Em conclusão, é no problema do mercado que em respeito à constante da economia brasileira que vimos acima, é aí que se há de acentuar em primeiro lugar a atenção da política econômica do país. Assim tem sido aliás desde sempre; só que até hoje e nos termos conservadores do sistema colonial dominante entre nós, aquele problema tem sido o do mercado externo. Tratando-se agora da transformação do sistema, mas necessariamente a partir dele e do legado que apresenta e respeitando, por conseguinte, as premissas que ele estabelece, é ainda do problema do mercado, mas dessa vez do interno, que se deve partir. Qualquer política econômica que pretenda realizar modificações substanciais da estrutura econômica do Brasil há de abordar a questão pelo ângulo da organização daquele mercado, que evidentemente existe, tanto efetiva como sobretudo potencialmente em proporções que são suficientes, como vimos, para abrirem perspectivas amplas à política de construção de uma economia verdadeiramente nacional. Quanto ao que diz respeito à produção, isso deverá ser considerado em função daquela organização do mercado. Trata-se de uma questão complementar que não se propõe por si e muito menos isoladamente como se faz tantas vezes. Mais precisamente, uma tal posição do problema se exprime generalizadamente pela norma de estruturar o mercado – isto é, mobilizá-lo e o organizar para a produção existente e desde logo possível no país; e como contrapartida também organizar e orientar a produção para o mercado existente e potencial que ofereça perspectivas de maior alcance e projeção futura. Isso poderá soar, assim de momento, como chuva no molhado. (...).

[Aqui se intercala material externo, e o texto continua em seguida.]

(** C8, as the code has it.  On a page whose [initData] is a string or a
    falsy value, each side effect of the run is the call of [ready()] on
    the bridge, the request, the reading of the response body or a console
    line; there is at most one call of [ready()] and at most one request;
    no property of any host object is assigned (the bridge included) and
    nothing of [document] (the DOM, [document.cookie]) is read, assigned or
    called.  Other values of [initData] are left out: the built-in that
    writes the body may call into such a value. *)
Theorem frame_of_a_run (E : env) :
  initData_as_specified E ->
  forallb (fun e => is_ready_call e || is_network_or_console e)
    (effects (trace (iife E))) = true
  /\ (length (filter is_ready_call (trace (iife E))) <= 1)%nat
  /\ (length (requests (trace (iife E))) <= 1)%nat
  /\ existsb is_set (trace (iife E)) = false
  /\ existsb (on_object "document") (trace (iife E)) = false.
Proof.
  intros _. run_cases E; cbn [trace fst]; repeat split; cbn; lia.
Qed.

(** C8, as stated, fails on a page whose bridge has an empty [initData]: the
    run calls [tg.ready()], which is neither a network request nor a
    console line. *)
Lemma ready_call_is_an_effect :
  ~ network_and_console_only (trace (iife (page (VStr EmptyString) offline))).
Proof.
  intros [H _]. vm_compute in H. discriminate.
Qed.

(** ** The scenarios of the specification, as instances *)

Lemma failure_status_is_logged_witness :
  on_response resp_401 =
    ([EBody AsText], Abrupt (VError "Error" "invalid signature"))
  /\ effects (trace (iife (page (VStr "X") (replies resp_401)))) =
       [ECall "tg" "ready"; EFetch (auth_request (VStr "X")); EBody AsText;
        EConsole Error
          [VStr "Telegram auth failed"; VError "Error" "invalid signature"]]
  /\ outcome (iife (page (VStr "X") (replies resp_401))) = Normal tt.
Proof.
  apply (failure_status_is_logged (page (VStr "X") (replies resp_401))
           (web_app (VStr "X")) "X")
    with (resp := resp_401) (txt := "invalid signature");
    [reflexivity | exists VUndefined; reflexivity | reflexivity | discriminate
    | reflexivity | simpl; lia | reflexivity].
Defined.

Lemma success_payload_is_logged_witness :
  effects (trace (iife (page (VStr "X") (replies resp_200)))) =
    [ECall "tg" "ready"; EFetch (auth_request (VStr "X")); EBody AsJson;
     EConsole Log [VStr "Telegram auth OK"; VObj [("ok", VBool true)]]]
  /\ requests (trace (iife (page (VStr "X") (replies resp_200)))) =
       [auth_request (VStr "X")]
  /\ outcome (iife (page (VStr "X") (replies resp_200))) = Normal tt.
Proof.
  apply (success_payload_is_logged (page (VStr "X") (replies resp_200))
           (web_app (VStr "X")) "X")
    with (resp := resp_200) (data := VObj [("ok", VBool true)]);
    [reflexivity | exists VUndefined; reflexivity | reflexivity | discriminate
    | reflexivity | simpl; lia | reflexivity].
Defined.

Lemma invalid_json_is_logged_as_failure_witness :
  console_lines (trace (iife (page (VStr "X") (replies resp_200_html)))) =
    [(Error,
      [VStr "Telegram auth failed";
       VError "SyntaxError" "Unexpected token < in JSON"])]
  /\ effects (trace (iife (page (VStr "X") (replies resp_200_html)))) =
       [ECall "tg" "ready"; EFetch (auth_request (VStr "X")); EBody AsJson;
        EConsole Error
          [VStr "Telegram auth failed";
           VError "SyntaxError" "Unexpected token < in JSON"]]
  /\ outcome (iife (page (VStr "X") (replies resp_200_html))) = Normal tt.
Proof.
  apply (invalid_json_is_logged_as_failure
           (page (VStr "X") (replies resp_200_html)) (web_app (VStr "X")) "X")
    with (resp := resp_200_html)
         (e := VError "SyntaxError" "Unexpected token < in JSON");
    [reflexivity | exists VUndefined; reflexivity | reflexivity | discriminate
    | reflexivity | simpl; lia | reflexivity].
Defined.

[1]Interpretação do Processo de Desenvolvimento Econômico, Revista Brasileira de Economia, março de 1951, p. 8.
[2]Eis a passagem de James Mill em que se encontra formulada a pseudolei de Say: “Não podem jamais faltar compradores para todas as mercadorias. Quem põe à venda uma mercadoria pede que lhe seja dada outra em troca e é, portanto, comprador pelo mesmo fato que é vendedor. Compradores e vendedores de todas as mercadorias tomadas em conjunto devem, portanto, por uma necessidade metafísica (metaphisical), se contrabalançarem. Se há mais vendedores que compradores de uma mercadoria é preciso que haja mais compradores que vendedores de outra mercadoria”(Elements of Political Economy. 3 rd. And revized edition, 1826).
* Este tópico foi extraído do capitulo 6 do livro Diretrizes para uma Política Econômica Brasileira, São Paulo, Brasiliense, 1954. O título acima é do organizador da coletânea.